**Task prompt:** Return the listing that follows, word for word.

**Source data:**

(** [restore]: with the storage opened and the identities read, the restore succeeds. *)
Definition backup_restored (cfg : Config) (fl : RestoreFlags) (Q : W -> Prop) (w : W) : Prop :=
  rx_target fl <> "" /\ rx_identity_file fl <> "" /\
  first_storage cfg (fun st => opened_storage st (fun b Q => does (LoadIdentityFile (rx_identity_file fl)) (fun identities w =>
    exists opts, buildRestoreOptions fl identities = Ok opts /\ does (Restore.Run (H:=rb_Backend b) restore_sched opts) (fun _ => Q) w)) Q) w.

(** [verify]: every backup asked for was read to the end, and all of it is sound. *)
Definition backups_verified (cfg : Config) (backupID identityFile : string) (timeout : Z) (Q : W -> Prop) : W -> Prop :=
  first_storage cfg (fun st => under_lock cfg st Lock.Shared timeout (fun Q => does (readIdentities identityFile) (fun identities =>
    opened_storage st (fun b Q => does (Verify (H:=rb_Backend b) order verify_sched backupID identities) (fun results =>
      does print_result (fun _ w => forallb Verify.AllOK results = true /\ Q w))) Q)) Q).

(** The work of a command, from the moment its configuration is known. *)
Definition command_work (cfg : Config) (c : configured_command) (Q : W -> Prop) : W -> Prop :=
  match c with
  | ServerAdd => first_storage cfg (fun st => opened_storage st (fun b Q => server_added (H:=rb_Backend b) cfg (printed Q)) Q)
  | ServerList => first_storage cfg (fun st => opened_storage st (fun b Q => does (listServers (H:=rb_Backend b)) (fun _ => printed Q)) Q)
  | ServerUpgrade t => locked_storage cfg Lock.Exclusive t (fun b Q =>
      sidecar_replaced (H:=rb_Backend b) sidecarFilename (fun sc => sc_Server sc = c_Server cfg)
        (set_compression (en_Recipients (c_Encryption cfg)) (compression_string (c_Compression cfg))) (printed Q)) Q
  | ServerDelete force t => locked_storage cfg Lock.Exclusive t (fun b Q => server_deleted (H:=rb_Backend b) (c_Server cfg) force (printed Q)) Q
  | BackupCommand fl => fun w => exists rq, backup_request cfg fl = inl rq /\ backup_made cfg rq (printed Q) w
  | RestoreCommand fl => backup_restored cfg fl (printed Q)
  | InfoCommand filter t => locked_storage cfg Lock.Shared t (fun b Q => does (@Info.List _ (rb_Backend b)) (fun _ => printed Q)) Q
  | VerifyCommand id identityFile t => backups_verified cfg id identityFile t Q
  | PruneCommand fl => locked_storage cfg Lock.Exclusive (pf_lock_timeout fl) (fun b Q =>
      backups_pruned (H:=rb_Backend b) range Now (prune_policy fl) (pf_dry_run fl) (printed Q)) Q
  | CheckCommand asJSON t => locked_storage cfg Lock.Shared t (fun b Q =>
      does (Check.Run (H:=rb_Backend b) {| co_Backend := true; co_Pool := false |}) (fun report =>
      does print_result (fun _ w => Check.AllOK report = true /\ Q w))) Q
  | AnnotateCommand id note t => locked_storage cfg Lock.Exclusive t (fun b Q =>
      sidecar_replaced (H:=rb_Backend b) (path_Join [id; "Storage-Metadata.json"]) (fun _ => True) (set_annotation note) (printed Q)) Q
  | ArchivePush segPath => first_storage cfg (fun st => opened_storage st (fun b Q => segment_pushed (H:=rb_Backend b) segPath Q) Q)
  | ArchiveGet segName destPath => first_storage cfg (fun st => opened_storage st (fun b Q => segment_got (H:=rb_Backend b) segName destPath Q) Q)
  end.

**Response to this exercise:**
(** [restore]: with the storage opened and the identities read, the restore succeeds. *)
Definition backup_restored (cfg : Config) (fl : RestoreFlags) (Q : W -> Prop) (w : W) : Prop :=
  rx_target fl <> "" /\ rx_identity_file fl <> "" /\
  first_storage cfg (fun st => opened_storage st (fun b Q => does (LoadIdentityFile (rx_identity_file fl)) (fun identities w =>
    exists opts, buildRestoreOptions fl identities = Ok opts /\ does (Restore.Run (H:=rb_Backend b) restore_sched opts) (fun _ => Q) w)) Q) w.

(** [verify]: every backup asked for was read to the end, and all of it is sound. *)
Definition backups_verified (cfg : Config) (backupID identityFile : string) (timeout : Z) (Q : W -> Prop) : W -> Prop :=
  first_storage cfg (fun st => under_lock cfg st Lock.Shared timeout (fun Q => does (readIdentities identityFile) (fun identities =>
    opened_storage st (fun b Q => does (Verify (H:=rb_Backend b) order verify_sched backupID identities) (fun results =>
      does print_result (fun _ w => forallb Verify.AllOK results = true /\ Q w))) Q)) Q).

(** The work of a command, from the moment its configuration is known. *)
Definition command_work (cfg : Config) (c : configured_command) (Q : W -> Prop) : W -> Prop :=
  match c with
  | ServerAdd => first_storage cfg (fun st => opened_storage st (fun b Q => server_added (H:=rb_Backend b) cfg (printed Q)) Q)
  | ServerList => first_storage cfg (fun st => opened_storage st (fun b Q => does (listServers (H:=rb_Backend b)) (fun _ => printed Q)) Q)
  | ServerUpgrade t => locked_storage cfg Lock.Exclusive t (fun b Q =>
      sidecar_replaced (H:=rb_Backend b) sidecarFilename (fun sc => sc_Server sc = c_Server cfg)
        (set_compression (en_Recipients (c_Encryption cfg)) (compression_string (c_Compression cfg))) (printed Q)) Q
  | ServerDelete force t => locked_storage cfg Lock.Exclusive t (fun b Q => server_deleted (H:=rb_Backend b) (c_Server cfg) force (printed Q)) Q
  | BackupCommand fl => fun w => exists rq, backup_request cfg fl = inl rq /\ backup_made cfg rq (printed Q) w
  | RestoreCommand fl => backup_restored cfg fl (printed Q)
  | InfoCommand filter t => locked_storage cfg Lock.Shared t (fun b Q => does (@Info.List _ (rb_Backend b)) (fun _ => printed Q)) Q
  | VerifyCommand id identityFile t => backups_verified cfg id identityFile t Q
  | PruneCommand fl => locked_storage cfg Lock.Exclusive (pf_lock_timeout fl) (fun b Q =>
      backups_pruned (H:=rb_Backend b) range Now (prune_policy fl) (pf_dry_run fl) (printed Q)) Q
  | CheckCommand asJSON t => locked_storage cfg Lock.Shared t (fun b Q =>
      does (Check.Run (H:=rb_Backend b) {| co_Backend := true; co_Pool := false |}) (fun report =>
      does print_result (fun _ w => Check.AllOK report = true /\ Q w))) Q
  | AnnotateCommand id note t => locked_storage cfg Lock.Exclusive t (fun b Q =>
      sidecar_replaced (H:=rb_Backend b) (path_Join [id; "Storage-Metadata.json"]) (fun _ => True) (set_annotation note) (printed Q)) Q
  | ArchivePush segPath => first_storage cfg (fun st => opened_storage st (fun b Q => segment_pushed (H:=rb_Backend b) segPath Q) Q)
  | ArchiveGet segName destPath => first_storage cfg (fun st => opened_storage st (fun b Q => segment_got (H:=rb_Backend b) segName destPath Q) Q)
  end.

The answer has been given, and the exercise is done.